冷やかしついでにストリップでもみてやろうじゃあねェか。性産業の価格破壊が起こったこの時代にどれだけのモンを拝ませていただけるのか、騙されたと思って、4000円……やっぱり騙されているかもしれねェな。今半のすき焼きが食えるぜ。どれどれ、今日の踊り子さんはっと、別嬪さんだといいけどなあ。
ここで馬の骨の目が見開いた。香盤表の大トリに掲げられた名前。今日の講演の座長の名前には見覚えがあったァ。
真白……希実ィ……。
思わず、馬の骨、くたびれたポロシャツの襟を正す。実はこの真白希実という踊り子さんは馬の骨がウキウキしながら、初めて両の掌の紋様をあしらった暖簾をくぐった時分、初めて贔屓にしたビデオ女優さんの一人だったんです。これがどれだけ珍しいことなのか。十年一昔のこの業界で、それだけの長い間、源氏名を変えずにいる女性がどれだけいるか。後ろ指を指されることも少なくない業界でございます。雪見紗弥、you.、きこうでんみさ……彼女たちが今どこで何をしているのかは、お月さんだけが知っている。詮索するのは野暮な話でございます。ビデオ女優との出会いはいつも別れというツレを伴っての三者面談なのやもしれません。
そんな中、真白希実は今も昔の名前で出ていますと来たモンだから、馬の骨も驚いたんですねェ。この男の中では、この真白希実、彼女こそが一番、すべてを曝け出すこの仕事を疎み、さらにはおそらく恨みつつ離れて行ってしまったのだろうなァ……と認識していたからなんですな。まだ目に見えた物が刺激的なあまりに女優たちの背景というものまで神経が行き届かなかった十年ほど前の馬の骨は数ある女優の中から、無作為に、好みのルックス、スタイルをした女性を選んだにすぎなかったわけですが、この真白希実と先に挙げた他の女優たちとの間には明確な差があったんです。

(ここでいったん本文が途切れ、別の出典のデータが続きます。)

(* ===== verification/ReplicationFindings.v ===== *)
(** * Two folders

    The claims of ReplicationProps at a database with the folders "/d0" and "/d1",
    and what goes wrong when a folder fails and is reinstated. *)

From stdpp Require Import gmap.
From S2P Require Import Prelude Wp Handle HashmapSpec Stores NodeRepo TwoPhase FsLog FileTree StoreJson Replication StoreRepo ReplicationProps StoreRepoProps Reinstate StoreRepoFindings.

(** ** Status *)

Definition all_details : list ReplicationTrackedDetails :=
  f ← [false; true]; t ← [false; true]; l ← [false; true]; [mkDetails f t l].
Definition read_details (bs : list Z) : option ReplicationTrackedDetails :=
  list_find (λ d, Marshal_details d = bs) all_details ≫= λ p, Some p.2.
Lemma read_details_Marshal d : read_details (Marshal_details d) = Some d.
Proof. by destruct d as [[] [] []]. Qed.

(** A tracker of "/d0" and "/d1" with the given details, known to the process. *)
Definition two_folders (files : list (list string * list Z)) (dirs : list (list string)) (cache : ex_l2)
    (d : ReplicationTrackedDetails) : repl ex_l2 :=
  mkRepl ex_l2 (mkTree ((λ bs, mkFile bs 0) <$> list_to_map files) (list_to_set dirs) 1000 []) cache (Some d)
    (mkTracker d ["/d0"; "/d1"] true) [] 0.
Definition no_cache : ex_l2 := mkL2 ∅ ∅.
Definition ex_folders : list (list string) := [["d0"]; ["d1"]].
Definition ex_failing : repl ex_l2 := two_folders [] ex_folders no_cache (mkDetails false true false).

Local Abbreviation failover := (failover [] : M (repl ex_l2) (repl_error ()) ()).
Local Abbreviation NewReplicationTracker := (NewReplicationTracker [] read_details (CE := ())).

Lemma failover_survives_restart_witness :
  wp failover ex_failing
    (λ _ s1, details s1 = mkDetails true false (LogCommitChanges (details ex_failing)) ∧ r_global s1 = Some (details s1) ∧
       ∀ s2, r_tree s2 = r_tree s1 → r_global s2 = None → cached (r_cache s2) !! status_key "/d0" = None →
         wp (NewReplicationTracker ["/d0"; "/d1"] true) s2 (λ _ s3, details s3 = details s1 ∧ r_global s3 = Some (details s1)) (λ _ _, False))
    (λ _ _, False).
Proof.
  apply (failover_survives_restart [] read_details read_details_Marshal "/d0" "/d1" ex_failing (mkDetails false true false)).
  - split; [by apply Forall_nil_2|done|done|done|done].
  - done.
  - done.
  - done.
  - done.
Defined.

(** The drive of "/d1" refuses the first write; the tracker knows of no failure. *)
Definition ex_broken : repl ex_l2 :=
  let s := two_folders [] ex_folders no_cache (mkDetails false true false) in
  set_r_tree (mkTree (t_files (r_tree s)) (t_dirs (r_tree s)) 1000 (replicate 8 (mkEvent Untouched 1))) s.
Local Abbreviation Replicate := (StoreRepo.Replicate [] ex_rest ex_uuid : list (info ()) → M (repl ex_l2) (repl_error ()) ()).

Lemma failed_Replicate_stops_witness : (∃ e, (Replicate [ex_a] ex_broken).1 = Fail e) ∧
  ∀ more s2, r_tracker s2 = r_tracker (Replicate [ex_a] ex_broken).2 → Replicate more s2 = (Ret (), s2).
Proof.
  pose proof (failed_Replicate_stops (CE := ()) [] ex_rest ex_uuid ex_broken [ex_a]) as Hw.
  assert (He : ∃ e, (Replicate [ex_a] ex_broken).1 = Fail e) by (eexists; vm_compute; reflexivity).
  split; [exact He|]. destruct He as [e He]. exact (wlp_failed _ _ _ _ _ Hw He).
Defined.

(** ** Findings *)

(** A process that starts: nothing is known to it, and the cache has forgotten. *)
Definition restarted (s : repl ex_l2) : repl ex_l2 := set_r_global None (set_r_cache no_cache s).

(** What Add and Remove record is written to the passive folder by a test of its own,
    which asks whether the database replicates and not whether replication failed. *)
Definition ex_Remove : list string → M (repl ex_l2) (repl_error ()) () :=
  @Remove ex_l2 () () ex_free (ex_infos never) [] None id ex_gen ex_Unmarshal_names.
Example failed_tracker_still_removes :
  let passive := (["d1"; "a"; "storeinfo.txt"], ex_bytes ex_a) in
  let s := two_folders [(["d0"; "storelist.txt"], Marshal_names ["a"; "b"]); passive] [["d0"]; ["d0"; "a"]; ["d1"]; ["d1"; "a"]]
    no_cache (mkDetails true true false) in
  let r := ex_Remove ["a"] s in
  r.1 = Ret () ∧ Replicate [ex_a] s = (Ret (), s) ∧
  contents ["d1"; "a"; "storeinfo.txt"] (r_tree s) = Some (ex_bytes ex_a) ∧
  contents ["d1"; "a"; "storeinfo.txt"] (r_tree r.2) = None ∧
  contents ["d1"; "storelist.txt"] (r_tree r.2) = Some (Marshal_names ["b"]).
Proof. vm_compute. done. Qed.

(** The second folder is active and fails; the status file that the failover writes
    still says so, and a process that starts anew believes it. *)
Example failover_back_is_forgotten :
  let s1 := (failover (two_folders [] ex_folders no_cache (mkDetails false false false))).2 in
  let s2 := (NewReplicationTracker ["/d0"; "/d1"] true (restarted s1)).2 in
  ActiveFolderToggler (details s1) = true ∧ ActiveFolderToggler (details s2) = false.
Proof. vm_compute. done. Qed.

(** The flag that makes transactions log their changes is not pushed to the cache,
    whose entry counts as equal; the next tracker takes the entry. *)
Definition ex_known_failure : ex_l2 := mkL2 ∅ {["Rreplstat:/d0" := mkDetails true true false]}.
Example log_flag_is_not_pushed :
  let s0 := two_folders [] ex_folders ex_known_failure (mkDetails true true false) in
  let s1 := (startLoggingCommitChanges [] (CE := ()) s0).2 in
  let s2 := (NewReplicationTracker ["/d0"; "/d1"] true s1).2 in
  LogCommitChanges (details s1) = true ∧ l2_details (r_cache s1) = l2_details ex_known_failure ∧
  LogCommitChanges (details s2) = false ∧ r_global s2 = Some (mkDetails true true false).
Proof. vm_compute. done. Qed.

(** The store [a] with its registry in "/d0"; the drive of "/d1" is new. *)
Definition ex_active_files : list (list string * list Z) :=
  [(["d0"; "storelist.txt"], Marshal_names ["a"; "b"]);
   (["d0"; "a"; "storeinfo.txt"], ex_bytes ex_a);
   (["d0"; "b"; "storeinfo.txt"], ex_bytes ex_b);
   (["d0"; "a_r"; "a_r-1.reg"], [1; 2; 3]%Z);
   (["d0"; "b_r"; "b_r-1.reg"], [4; 5; 6]%Z)].
Definition ex_active_dirs : list (list string) := [["d0"]; ["d0"; "a"]; ["d0"; "b"]; ["d0"; "a_r"]; ["d0"; "b_r"]; ["d1"]].
Definition ex_CopyToPassiveFolders : M (repl ex_l2) (repl_error ()) () :=
  @CopyToPassiveFolders ex_l2 () () (ex_infos never) [] ex_rest ex_uuid ex_Unmarshal ex_Unmarshal_names.

(** The copier reads the stores from the folder it copies to: it finds none there,
    and copies neither them nor their registries. *)
Example copier_reads_the_new_folder :
  let r := ex_CopyToPassiveFolders (two_folders ex_active_files ex_active_dirs no_cache (mkDetails true true true)) in
  r.1 = Ret () ∧ contents ["d1"; "storelist.txt"] (r_tree r.2) = Some (Marshal_names ["a"; "b"]) ∧
  contents ["d1"; "a"; "storeinfo.txt"] (r_tree r.2) = None ∧ contents ["d1"; "a_r"; "a_r-1.reg"] (r_tree r.2) = None.
Proof. vm_compute. done. Qed.

(** What an old drive has is kept, however old it is. *)
Example copier_keeps_old_counts :
  let old := (["d1"; "a"; "storeinfo.txt"], ex_bytes (set_Count 2 ex_a)) in
  let r := ex_CopyToPassiveFolders (two_folders (old :: ex_active_files) (["d1"; "a"] :: ex_active_dirs) no_cache (mkDetails true true true)) in
  r.1 = Ret () ∧ contents ["d1"; "a"; "storeinfo.txt"] (r_tree r.2) = Some (ex_bytes (set_Count 2 ex_a)).
Proof. vm_compute. done. Qed.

専属女優と企画女優。「アンタも好きネェ」な好き者、痴れ者の方なんかは耳にしたことがある言葉かもしれません。まず彼女たちに払われるギャラが違う。専属女優というのは言うなれば、メーカーの看板女優。当然、メーカーは彼女たちの魅力がとにかく引き出されるように、より美しく、より清楚に映るようカメラを回すわけでございます。デビューだって、華々しいモンです。悶々とした有象無象の与太郎、八っつぁん、熊さん、若旦那たちみんなに、彼女の裸が拝めることはとても稀少であるのだ、価値があるものなのだと植え付ける為に、グラビアモデルも羨むようなハワイだったり、高原だったりで、眩しい笑顔を振りまきながらの「アカルイハダカ」で皆の心にお邪魔できる算段がもう組まれているんですね。一方、企画女優。こっちは読んで字のごとく。何かとある風変りな企画のビデオを撮りたいが為、その為に、安いギャランティでもその都度、呼ばれて、監督に無茶ぶりをされながら、スタッフに引きずり回されながら、気が付けば、裸にひん剥かれてしまっている。こうなるともう、女性美もへったくれもありません。

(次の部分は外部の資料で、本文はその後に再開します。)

(** A drive that does not take a shard. *)
Definition refuses (s : filesystem) (t : string * string) : Prop :=
  (t.1 ∉ fs_dirs s ∧ fs_mkdirfails s t.1 = true) ∨ fs_writefails s t.2 ≠ None.
#[global] Instance refuses_dec s t : Decision (refuses s t) := _.

Lemma refuses_mono s s' t : same_drives s s' → refuses s' t → refuses s t.
Proof. unfold refuses. intros (Hd & _ & -> & ->) [[Hn ?]|?]; [left|by right]. split; [set_solver|done]. Qed.

(** The bytes of the file of shard [x]. *)
Definition shard_bytes (e : Erasure) (size : nat) (x : list Z) : list Z := shard_meta e size x ++ x.

Lemma write_shard_bytes e size sh i fn x s : DataShardsCount e ≠ 0 → sh !! i = Some x →
  write_shard e size sh i fn s = on_files (WriteFile fn (shard_bytes e size x)) s.
Proof.
  intros Hd Hx. unfold write_shard, ComputeShardMetadata. rewrite Hx. cbn [or_panic].
  erewrite bind_Ret; [by erewrite bind_Ret|]. erewrite bind_Ret by reflexivity. by rewrite decide_False.
Qed.

Lemma add_shard_writes table key e size sh i drive x s : DataShardsCount e ≠ 0 → sh !! i = Some x →
  let t := (shard_dir table key drive, shard_file table key drive i) in
  ∃ errs s', add_shard table key e size sh i drive s = (Ret errs, s') ∧ same_drives s s' ∧
    length errs = (if decide (refuses s t) then 1 else 0) ∧
    (∀ fn, fn ≠ t.2 → fs_files s' !! fn = fs_files s !! fn) ∧
    (¬ refuses s t → fs_files s' !! t.2 = Some (shard_bytes e size x)).
Proof.
  intros Hd Hx t. unfold add_shard. erewrite bind_Ret by reflexivity. fold t.1. fold t.2.
  assert (Hw : ∀ s1, same_drives s s1 → fs_files s1 = fs_files s → (t.1 ∈ fs_dirs s ∨ fs_mkdirfails s t.1 = false) → ∃ errs s',
    handle (write_shard e size sh i t.2) (λ _, mret []) (λ err, mret [err]) s1 = (Ret errs, s') ∧ same_drives s s' ∧
    length errs = (if decide (refuses s t) then 1 else 0) ∧ (∀ fn, fn ≠ t.2 → fs_files s' !! fn = fs_files s !! fn) ∧
    (¬ refuses s t → fs_files s' !! t.2 = Some (shard_bytes e size x))).
  { intros s1 Hs1 Hf1 Hdir. unfold handle. rewrite (write_shard_bytes _ _ _ _ _ x) by done.
    unfold on_files, on, WriteFile. cbn [id]. assert (Hwf : fs_writefails s1 = fs_writefails s) by apply Hs1.
    rewrite Hwf, Hf1. destruct (fs_writefails s t.2) as [k|] eqn:Hk; eexists _, _; (split; [reflexivity|]).
    - (split; [exact Hs1|]); split_and!.
      + rewrite decide_True; [done|]. right. congruence.
      + intros fn Hfn. cbn [fs_files set_fs_files]. by rewrite lookup_insert_ne.
      + intros Hn. exfalso. apply Hn. right. congruence.
    - (split; [exact Hs1|]); split_and!.
      + rewrite decide_False; [done|]. intros [[? ?]|?]; [|done]. destruct Hdir; congruence.
      + intros fn Hfn. cbn [fs_files set_fs_files]. by rewrite lookup_insert_ne.
      + intros _. cbn [fs_files set_fs_files]. by rewrite lookup_insert_eq. }
  case_bool_decide as Hin; [erewrite handle_Ret by reflexivity; by apply Hw; [reflexivity| |left]|].
  assert (Hmk : on_files (MkdirAll t.1) s = if fs_mkdirfails s t.1 then (Fail (ErrShardFile (ErrMkdir t.1)), s)
    else (Ret (), set_fs_dirs ({[t.1]} ∪ fs_dirs s) s)).
  { unfold on_files, on, MkdirAll. cbn [id]. by destruct (fs_mkdirfails s t.1). }
  destruct (fs_mkdirfails s t.1) eqn:Hf.
  - erewrite handle_Fail by exact Hmk. eexists _, _. split; [reflexivity|]. split; [reflexivity|]. rewrite decide_True by (left; done).
    split_and!; [done..|]. intros Hn. exfalso. apply Hn. by left.
  - erewrite handle_Ret by exact Hmk. apply Hw; [|done|by right]. split_and!; [|done..]. cbn. set_solver.
Qed.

思えば彼女を初めてみた作品もそうでした。この真白希実という女優サンはバトントワリングを特技と自負しているそうで、スタッフの「裸で舞ってほしい」という無茶な要求にも照れながらも応じ、華麗な舞を披露するんですね。そしたら、突然、カーテンが開いて外の光景から自身が丸見えになるという……これもまた、好き者の方には馴染みの単語かもしれませんが、いわゆるマジックミラーモノの派生なんですねェ。突然、女優の恥辱が明るみに曝け出されて、慌てふためくのを眺めるという、いかばかりか悪趣味な代物でしたが、そこは弱冠二十歳にも満たない若き馬の骨、好みのタイプの人の裸が見られるという至極単純で明快な興奮に包まれ、そう深くは考えなかったわけです。この恥辱という概念も見る側もまたみられる側も心拍数の上がる事柄でございますので、しばしば、性欲に付随して語られるテーマになることが多く、ノーベル文学賞なんて偉い賞を受賞したクッツェーという作家もまたずばり『恥辱』というストレートなタイトルの小説を執筆していたりなんかするわけです。
彼女は下着だけを身につけ、山高帽をかぶっていた。それから突然二人ともその光景に興奮していることに気づいた。
何が二人をこれほど興奮させたか? ほんの少し前には自分の頭の上にある山高帽は冗談としてしか見えなった。おかしなことから興奮へはほんのひとまたぎなのであろうか?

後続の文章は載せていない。